TASK DESCRIPTION
Find the line holding "Definition FirstK_new (k" in the entries below. Give it again exactly, along with every line after it up to and including the line holding "[lect07-examples] each try".
◆ ◆ ◆ ◆ ◆ ◆ ◆
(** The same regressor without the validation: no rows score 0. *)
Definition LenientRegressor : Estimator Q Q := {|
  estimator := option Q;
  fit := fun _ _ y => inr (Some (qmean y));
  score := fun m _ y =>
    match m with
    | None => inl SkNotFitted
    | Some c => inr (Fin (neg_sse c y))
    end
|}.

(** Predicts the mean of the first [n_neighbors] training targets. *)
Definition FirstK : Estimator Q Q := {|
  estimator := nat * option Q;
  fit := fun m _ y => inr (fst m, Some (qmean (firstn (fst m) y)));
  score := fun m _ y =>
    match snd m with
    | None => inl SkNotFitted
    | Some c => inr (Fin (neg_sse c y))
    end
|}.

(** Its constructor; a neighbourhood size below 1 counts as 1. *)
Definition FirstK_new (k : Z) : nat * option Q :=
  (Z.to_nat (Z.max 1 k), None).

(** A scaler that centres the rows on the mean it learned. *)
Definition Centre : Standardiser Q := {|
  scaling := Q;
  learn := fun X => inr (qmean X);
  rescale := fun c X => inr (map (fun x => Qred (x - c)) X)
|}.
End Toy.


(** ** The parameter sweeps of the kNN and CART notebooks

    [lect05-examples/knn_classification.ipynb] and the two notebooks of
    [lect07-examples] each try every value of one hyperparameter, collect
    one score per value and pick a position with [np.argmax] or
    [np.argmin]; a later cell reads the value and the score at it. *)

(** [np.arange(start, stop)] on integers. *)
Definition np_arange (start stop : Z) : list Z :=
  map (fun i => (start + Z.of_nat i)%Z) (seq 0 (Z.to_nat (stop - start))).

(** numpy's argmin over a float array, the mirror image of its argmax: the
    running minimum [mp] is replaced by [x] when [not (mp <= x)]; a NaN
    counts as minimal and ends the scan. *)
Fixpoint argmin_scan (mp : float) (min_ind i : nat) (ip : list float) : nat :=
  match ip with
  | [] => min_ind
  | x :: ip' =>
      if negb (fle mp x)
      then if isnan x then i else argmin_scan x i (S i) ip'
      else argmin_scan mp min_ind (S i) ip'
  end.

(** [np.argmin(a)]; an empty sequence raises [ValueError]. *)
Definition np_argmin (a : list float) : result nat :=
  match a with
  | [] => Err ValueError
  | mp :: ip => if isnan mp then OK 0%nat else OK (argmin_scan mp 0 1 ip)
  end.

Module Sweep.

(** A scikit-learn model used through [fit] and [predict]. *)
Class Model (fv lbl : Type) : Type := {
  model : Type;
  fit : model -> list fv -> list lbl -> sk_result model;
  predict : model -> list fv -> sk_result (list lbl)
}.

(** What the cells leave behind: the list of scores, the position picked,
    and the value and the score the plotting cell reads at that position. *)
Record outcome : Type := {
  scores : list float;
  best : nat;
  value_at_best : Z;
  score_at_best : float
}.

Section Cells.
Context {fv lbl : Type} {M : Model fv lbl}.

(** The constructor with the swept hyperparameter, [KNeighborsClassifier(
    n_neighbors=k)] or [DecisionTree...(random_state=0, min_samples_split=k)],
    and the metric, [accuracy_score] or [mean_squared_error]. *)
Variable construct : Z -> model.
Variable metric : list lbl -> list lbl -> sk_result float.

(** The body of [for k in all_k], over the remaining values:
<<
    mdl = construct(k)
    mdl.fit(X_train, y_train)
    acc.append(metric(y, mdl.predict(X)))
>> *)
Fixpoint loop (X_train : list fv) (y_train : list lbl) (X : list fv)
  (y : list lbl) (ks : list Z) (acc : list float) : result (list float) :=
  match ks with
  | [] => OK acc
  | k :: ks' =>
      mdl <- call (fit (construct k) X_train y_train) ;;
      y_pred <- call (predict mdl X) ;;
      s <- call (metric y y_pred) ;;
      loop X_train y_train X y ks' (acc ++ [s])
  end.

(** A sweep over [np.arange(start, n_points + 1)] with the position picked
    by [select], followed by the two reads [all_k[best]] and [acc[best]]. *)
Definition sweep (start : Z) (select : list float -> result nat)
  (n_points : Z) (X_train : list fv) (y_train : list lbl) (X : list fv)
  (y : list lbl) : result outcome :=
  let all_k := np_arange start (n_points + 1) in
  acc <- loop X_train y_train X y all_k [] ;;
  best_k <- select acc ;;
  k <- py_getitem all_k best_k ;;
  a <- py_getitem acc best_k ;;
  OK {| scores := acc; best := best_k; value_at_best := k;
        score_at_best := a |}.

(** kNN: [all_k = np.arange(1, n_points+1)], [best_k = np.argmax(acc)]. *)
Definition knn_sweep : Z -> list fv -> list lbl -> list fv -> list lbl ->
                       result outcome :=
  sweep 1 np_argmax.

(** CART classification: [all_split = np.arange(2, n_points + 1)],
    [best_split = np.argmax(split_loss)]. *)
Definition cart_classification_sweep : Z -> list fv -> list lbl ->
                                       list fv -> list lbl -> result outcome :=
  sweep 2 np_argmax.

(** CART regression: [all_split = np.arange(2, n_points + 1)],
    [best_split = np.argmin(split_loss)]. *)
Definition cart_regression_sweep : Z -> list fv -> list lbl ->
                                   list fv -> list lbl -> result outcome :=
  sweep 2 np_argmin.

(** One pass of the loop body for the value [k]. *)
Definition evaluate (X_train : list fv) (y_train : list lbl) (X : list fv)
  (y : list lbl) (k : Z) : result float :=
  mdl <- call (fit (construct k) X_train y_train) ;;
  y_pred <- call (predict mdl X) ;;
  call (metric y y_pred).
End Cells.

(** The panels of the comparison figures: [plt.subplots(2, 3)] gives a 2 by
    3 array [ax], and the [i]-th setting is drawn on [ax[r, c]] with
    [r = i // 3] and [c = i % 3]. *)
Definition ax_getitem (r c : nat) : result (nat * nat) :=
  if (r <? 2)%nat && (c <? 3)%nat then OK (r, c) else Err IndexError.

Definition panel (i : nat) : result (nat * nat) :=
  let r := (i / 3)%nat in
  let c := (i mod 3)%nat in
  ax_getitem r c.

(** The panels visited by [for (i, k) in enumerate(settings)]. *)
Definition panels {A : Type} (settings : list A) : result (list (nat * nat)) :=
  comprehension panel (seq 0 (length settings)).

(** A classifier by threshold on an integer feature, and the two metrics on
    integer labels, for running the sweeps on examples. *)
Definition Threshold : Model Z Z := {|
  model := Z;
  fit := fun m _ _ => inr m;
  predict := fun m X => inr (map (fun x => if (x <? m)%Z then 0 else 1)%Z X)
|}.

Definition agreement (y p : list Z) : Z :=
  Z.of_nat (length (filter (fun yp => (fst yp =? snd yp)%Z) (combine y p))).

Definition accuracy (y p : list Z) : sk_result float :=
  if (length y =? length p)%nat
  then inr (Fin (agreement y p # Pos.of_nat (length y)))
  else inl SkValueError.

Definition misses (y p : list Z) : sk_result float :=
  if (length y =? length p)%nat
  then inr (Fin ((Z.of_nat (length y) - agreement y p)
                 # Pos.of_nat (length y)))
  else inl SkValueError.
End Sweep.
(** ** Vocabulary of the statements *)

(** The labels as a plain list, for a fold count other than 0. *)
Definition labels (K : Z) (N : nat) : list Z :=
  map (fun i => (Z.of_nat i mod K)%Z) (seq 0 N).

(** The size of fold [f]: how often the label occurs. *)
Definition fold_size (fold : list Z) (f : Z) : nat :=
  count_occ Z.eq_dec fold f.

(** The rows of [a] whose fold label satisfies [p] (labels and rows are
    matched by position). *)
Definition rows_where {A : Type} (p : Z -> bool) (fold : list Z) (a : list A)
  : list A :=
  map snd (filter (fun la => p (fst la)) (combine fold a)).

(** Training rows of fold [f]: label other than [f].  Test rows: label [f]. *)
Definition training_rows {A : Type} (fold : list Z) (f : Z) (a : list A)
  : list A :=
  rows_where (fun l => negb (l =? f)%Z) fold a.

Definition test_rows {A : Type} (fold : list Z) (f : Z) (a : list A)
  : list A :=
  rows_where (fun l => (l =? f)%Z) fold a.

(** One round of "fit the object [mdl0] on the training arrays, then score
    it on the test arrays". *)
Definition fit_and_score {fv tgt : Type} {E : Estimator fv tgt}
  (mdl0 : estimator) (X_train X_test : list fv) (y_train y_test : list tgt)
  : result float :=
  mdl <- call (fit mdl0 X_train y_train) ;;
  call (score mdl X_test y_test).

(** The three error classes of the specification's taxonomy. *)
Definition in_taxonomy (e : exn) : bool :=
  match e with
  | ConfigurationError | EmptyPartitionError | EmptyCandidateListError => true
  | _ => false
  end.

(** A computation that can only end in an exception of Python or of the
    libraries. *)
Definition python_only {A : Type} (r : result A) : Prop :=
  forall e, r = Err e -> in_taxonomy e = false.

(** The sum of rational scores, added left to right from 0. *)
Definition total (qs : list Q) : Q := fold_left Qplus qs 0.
◆ ◆ ◆ ◆ ◆ ◆ ◆
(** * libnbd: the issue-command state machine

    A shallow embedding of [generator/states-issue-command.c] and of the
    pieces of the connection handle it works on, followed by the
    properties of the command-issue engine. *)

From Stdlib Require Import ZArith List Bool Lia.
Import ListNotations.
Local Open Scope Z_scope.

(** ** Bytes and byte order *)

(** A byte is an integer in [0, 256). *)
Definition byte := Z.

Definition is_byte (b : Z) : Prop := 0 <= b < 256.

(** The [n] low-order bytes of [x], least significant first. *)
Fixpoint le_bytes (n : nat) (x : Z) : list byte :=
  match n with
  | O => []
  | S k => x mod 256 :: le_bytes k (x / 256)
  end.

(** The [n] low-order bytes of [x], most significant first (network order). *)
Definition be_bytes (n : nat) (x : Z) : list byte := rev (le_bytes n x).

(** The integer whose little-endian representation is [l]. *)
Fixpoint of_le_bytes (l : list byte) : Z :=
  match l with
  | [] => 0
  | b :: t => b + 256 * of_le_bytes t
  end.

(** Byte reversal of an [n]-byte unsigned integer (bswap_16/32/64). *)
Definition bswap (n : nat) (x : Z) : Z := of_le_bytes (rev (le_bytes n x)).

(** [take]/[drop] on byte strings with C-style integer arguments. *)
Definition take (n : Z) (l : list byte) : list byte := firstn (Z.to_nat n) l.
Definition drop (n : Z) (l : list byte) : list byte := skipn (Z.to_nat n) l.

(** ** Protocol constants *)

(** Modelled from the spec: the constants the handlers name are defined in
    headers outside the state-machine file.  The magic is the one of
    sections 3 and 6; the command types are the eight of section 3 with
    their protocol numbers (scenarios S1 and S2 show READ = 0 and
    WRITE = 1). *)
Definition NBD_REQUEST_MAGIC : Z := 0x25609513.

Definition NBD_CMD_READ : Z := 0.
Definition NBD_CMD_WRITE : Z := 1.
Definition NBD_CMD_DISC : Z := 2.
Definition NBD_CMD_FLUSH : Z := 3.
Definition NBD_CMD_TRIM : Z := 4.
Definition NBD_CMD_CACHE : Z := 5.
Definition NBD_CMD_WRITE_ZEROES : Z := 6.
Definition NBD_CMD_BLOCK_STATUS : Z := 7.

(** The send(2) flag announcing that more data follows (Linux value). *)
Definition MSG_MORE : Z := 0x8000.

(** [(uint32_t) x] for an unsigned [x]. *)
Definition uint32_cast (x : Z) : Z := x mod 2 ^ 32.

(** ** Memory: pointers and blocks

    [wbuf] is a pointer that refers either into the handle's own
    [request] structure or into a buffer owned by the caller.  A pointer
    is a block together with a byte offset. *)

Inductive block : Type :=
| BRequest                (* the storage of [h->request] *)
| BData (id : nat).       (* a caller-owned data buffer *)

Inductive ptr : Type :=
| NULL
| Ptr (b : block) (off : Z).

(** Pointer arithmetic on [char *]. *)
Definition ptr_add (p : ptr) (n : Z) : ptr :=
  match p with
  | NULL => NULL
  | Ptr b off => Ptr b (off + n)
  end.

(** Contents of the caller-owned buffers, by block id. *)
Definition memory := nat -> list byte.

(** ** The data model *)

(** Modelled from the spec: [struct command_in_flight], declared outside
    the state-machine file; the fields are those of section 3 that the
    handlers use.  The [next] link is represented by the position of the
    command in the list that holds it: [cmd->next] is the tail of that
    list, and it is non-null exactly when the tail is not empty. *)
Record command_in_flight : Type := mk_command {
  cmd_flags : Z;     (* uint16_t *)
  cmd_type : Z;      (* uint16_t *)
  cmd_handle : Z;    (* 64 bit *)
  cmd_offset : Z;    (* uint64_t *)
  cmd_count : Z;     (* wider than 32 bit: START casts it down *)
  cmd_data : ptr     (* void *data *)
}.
◆ ◆ ◆ ◆ ◆ ◆ ◆
TASK OUTPUT
Definition FirstK_new (k : Z) : nat * option Q :=
  (Z.to_nat (Z.max 1 k), None).

(** A scaler that centres the rows on the mean it learned. *)
Definition Centre : Standardiser Q := {|
  scaling := Q;
  learn := fun X => inr (qmean X);
  rescale := fun c X => inr (map (fun x => Qred (x - c)) X)
|}.
End Toy.


(** ** The parameter sweeps of the kNN and CART notebooks

    [lect05-examples/knn_classification.ipynb] and the two notebooks of
    [lect07-examples] each try every value of one hyperparameter, collect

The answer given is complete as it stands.